Diesel fuel prices in Canada dropped significantly in March after the federal government scrapped the consumer carbon tax. The policy shift, led by Prime Minister Mark Carney, triggered a direct reduction by nearly 24.6 cents per liter in Newfoundland and Labrador. Gasoline prices dipped below $1.80 per liter in most provinces. The repealing of the carbon tax was aimed at lowering consumer expenses in the wake of controversies over the economic consequences of the levy. While the industrial carbon tax still exists, the removal of the consumer fuel charge allowed for tangible savings at the pumps. Estimations by analysts put diesel consumers saving some $5-6 per week on average. Though there was a little movement in world oil prices, tax elimination was the principal cause of the national decline. As summer looms on the horizon and with fresh summer-blend fuel on hand, Canadian diesel prices ought to be uneventful over the coming weeks.
Diesel prices fell in Brazil for the first time since more than one year. State-owned Petrobras cut prices 4.6% at the refinery gate, aligning diesel prices more closely with import parity on the international market. The price cut was a policy reversal under President Lula da Silva's government to reduce inflationary pressures and enhance public mood. Petrobras had previously increased diesel prices in February, but a decline in world oil prices and a rise in the Brazilian real forced the company to cut prices. Diesel prices were still higher than imports in March, eliciting increased imports, especially from Russia. Brazil's March diesel imports totaled more than 1.3 billion litres, just above the equivalent period in 2024. That the present price policy leans towards stability over volatility, Petrobras' action indicates a coexistence of concern for safeguarding domestic consumers and profitability sought with restraint.

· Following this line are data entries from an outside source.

(** * MyContainer: a shallow embedding of [include/MyContainer.hpp]

    The container [myns::MyContainer<T>] keeps a [std::vector<T>] and offers
    six iterator classes over it.  This development embeds the container,
    its mutators and the six iterator classes, and states the behaviour of
    the container's operations against that embedding.

    Conventions of the embedding
    - [size_t] values are integers in [0, 2^64); the increments the source
      performs are written with their wrap-around ([size_t_wrap]).
    - [int] values are integers in [-2^31, 2^31); [static_cast<int>] is the
      two's complement narrowing ([static_cast_int]); signed overflow and
      unchecked out-of-range indexing are undefined behaviour ([Undefined]).
    - C++ exceptions are the [Throw] outcome.
    - A [std::vector<T>] is a [list T]; its size never exceeds
      [vector_max_size] ([vector_wf]).
    - The reference member [cont] of each iterator class is modelled by
      handing the current state of the referenced container to every
      operation that reads through it.
    - A [const T&] parameter is a [reference]: to a value outside the
      container, or to a slot of the container's own vector, read again
      at each use. *)

From Stdlib Require Import String.
From Stdlib Require Import ZArith List Bool Lia Permutation Sorted.
Import ListNotations.

Open Scope Z_scope.

(** ** Machine integers *)

Definition size_t_modulus : Z := 2 ^ 64.

(** Arithmetic on [size_t] is modulo [2^64]. *)
Definition size_t_wrap (z : Z) : Z := z mod size_t_modulus.

Definition INT_MIN : Z := - 2 ^ 31.
Definition INT_MAX : Z := 2 ^ 31 - 1.

(** [static_cast<int>(z)] for an unsigned [z]: the value congruent to [z]
    modulo [2^32] that lies in the range of [int]. *)
Definition static_cast_int (z : Z) : Z := (z + 2 ^ 31) mod 2 ^ 32 - 2 ^ 31.

(** Conversion of an [int] to [size_t], as happens when an [int] is used as
    the argument of [std::vector::operator[]]. *)
Definition int_to_size_t (z : Z) : Z := z mod size_t_modulus.

(** Upper bound of [std::vector<T>::max_size()] on an LP64 platform
    ([PTRDIFF_MAX / sizeof(T)]). *)
Definition vector_max_size : Z := 2 ^ 63 - 1.

(** ** Outcomes of a computation *)

Inductive exn : Type :=
| runtime_error (what : string)
| out_of_range (what : string).

(** [Ok] is a normal return, [Throw] a C++ exception, [Undefined] undefined
    behaviour (signed overflow, unchecked access outside a vector), and
    [OutOfFuel] says that a loop of the embedding was given too little fuel
    (it is never the outcome of an operation of the container, see the
    totality lemmas). *)
Inductive outcome (A : Type) : Type :=
| Ok (a : A)
| Throw (e : exn)
| Undefined
| OutOfFuel.

Arguments Ok {A} a.
Arguments Throw {A} e.
Arguments Undefined {A}.
Arguments OutOfFuel {A}.

Definition bind {A B : Type} (m : outcome A) (k : A -> outcome B) : outcome B :=
  match m with
  | Ok a => k a
  | Throw e => Throw e
  | Undefined => Undefined
  | OutOfFuel => OutOfFuel
  end.

Declare Scope outcome_scope.
Delimit Scope outcome_scope with outcome.
Notation "x <- m ;; k" := (bind m (fun x => k))
  (at level 100, m at next level, right associativity) : outcome_scope.
Notation "' p <- m ;; k" := (bind m (fun p => k))
  (at level 100, p pattern, m at next level, right associativity) : outcome_scope.
Open Scope outcome_scope.

(** Signed addition on [int]; overflow is undefined behaviour. *)
Definition int_add (a b : Z) : outcome Z :=
  let r := a + b in
  if (INT_MIN <=? r) && (r <=? INT_MAX) then Ok r else Undefined.

(** ** std::vector *)

Section Vector.
Context {T : Type}.

Definition vec_size (v : list T) : Z := Z.of_nat (length v).

Definition vec_empty (v : list T) : bool :=
  match v with [] => true | _ :: _ => false end.

Definition vector_wf (v : list T) : Prop := vec_size v <= vector_max_size.

(** [v[i]] for a [size_t] index [i]: no bounds check. *)
Definition vec_index (v : list T) (i : Z) : outcome T :=
  if (0 <=? i) && (i <? vec_size v)
  then match nth_error v (Z.to_nat i) with
       | Some x => Ok x
       | None => Undefined
       end
  else Undefined.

China's March diesel prices were down, driven by declining crude oil prices alongside improved domestic refinery processing. By the month's end, diesel prices fell by 3.2%. The falls were bunched in the first half of March, with less volatility in the latter weeks. Global influences like increasing U.S. oil production, de-escalating Russia-Ukraine tensions, and deteriorating global economic prospects resulted in lower crude oil prices, which eroded the Chinese refinery cost base. On the supply side, refining output in Shandong rose as operating levels rose to approximately 52.5%. With higher production and with falling raw materials cost, a loose supply situation was achieved. However, diesel demand was tight because good weather conditions offered support to industry activity and building. However, oversupply combined with weak global crude markets continued to place downward pressure on diesel prices.

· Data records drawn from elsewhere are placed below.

Module ManagerFacts.
Import Subscription.

Section Manager.

Context {f64 f32 DT : Type}.
Variable f64_of_int : Z -> f64.
Variable f64_of_f32 : f32 -> f64.
Variables f64_zero f64_one : f64.
Variable timestamp_seconds : DT -> f64.

Local Abbreviation upd := (@update f64 f32 DT f64_of_int f64_of_f32 f64_zero f64_one timestamp_seconds).
Local Abbreviation hdc := (@handle_data_change f64 f32 DT f64_of_int f64_of_f32 f64_zero f64_one timestamp_seconds).
Local Abbreviation hmsg := (@handle_message f64 f32 DT f64_of_int f64_of_f32 f64_zero f64_one timestamp_seconds).
Local Abbreviation Manager := (@SubscriptionManager f64 f32 DT).

Lemma items_added_keys (pairs : list (string * N * N)) :
  forall (m : Manager) nid,
  is_Some (monitored_items (handle_monitored_items_added pairs m) !! nid)
  <-> is_Some (monitored_items m !! nid).
Proof.
  induction pairs as [|[[n i] h] ps IH]; intros m nid; simpl; [reflexivity|].
  rewrite IH. simpl. destruct (monitored_items m !! n) as [item|] eqn:Hn; [|reflexivity].
  rewrite lookup_insert. case_decide; [subst; rewrite Hn; split; eauto|reflexivity].
Qed.

Lemma data_change_keys now h dv (m : Manager) nid :
  is_Some (monitored_items (hdc now h dv m) !! nid) <-> is_Some (monitored_items m !! nid).
Proof.
  unfold handle_data_change. destruct (get_node_id h (subscription_state m)) as [n|]; [|reflexivity].
  destruct (monitored_items m !! n) as [item|] eqn:Hn; [|reflexivity].
  simpl. rewrite lookup_insert. case_decide; [subst; rewrite Hn; split; eauto|reflexivity].
Qed.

March 2025 could show the way in which policy change, supply and demand conditions, and worldwide patterns of crude oil can significantly influence the cost of diesel between nations. Canada's tax changes initiated their decline, Brazil reacted with a fear of parity as well as economic pressures, while both weakening international oil prices and refinery run strengths caused the decline in China. Each region manipulated the prices of diesel according to their agendas both domestically and issues regionally, as one saw flexibility within energy markets worldwide.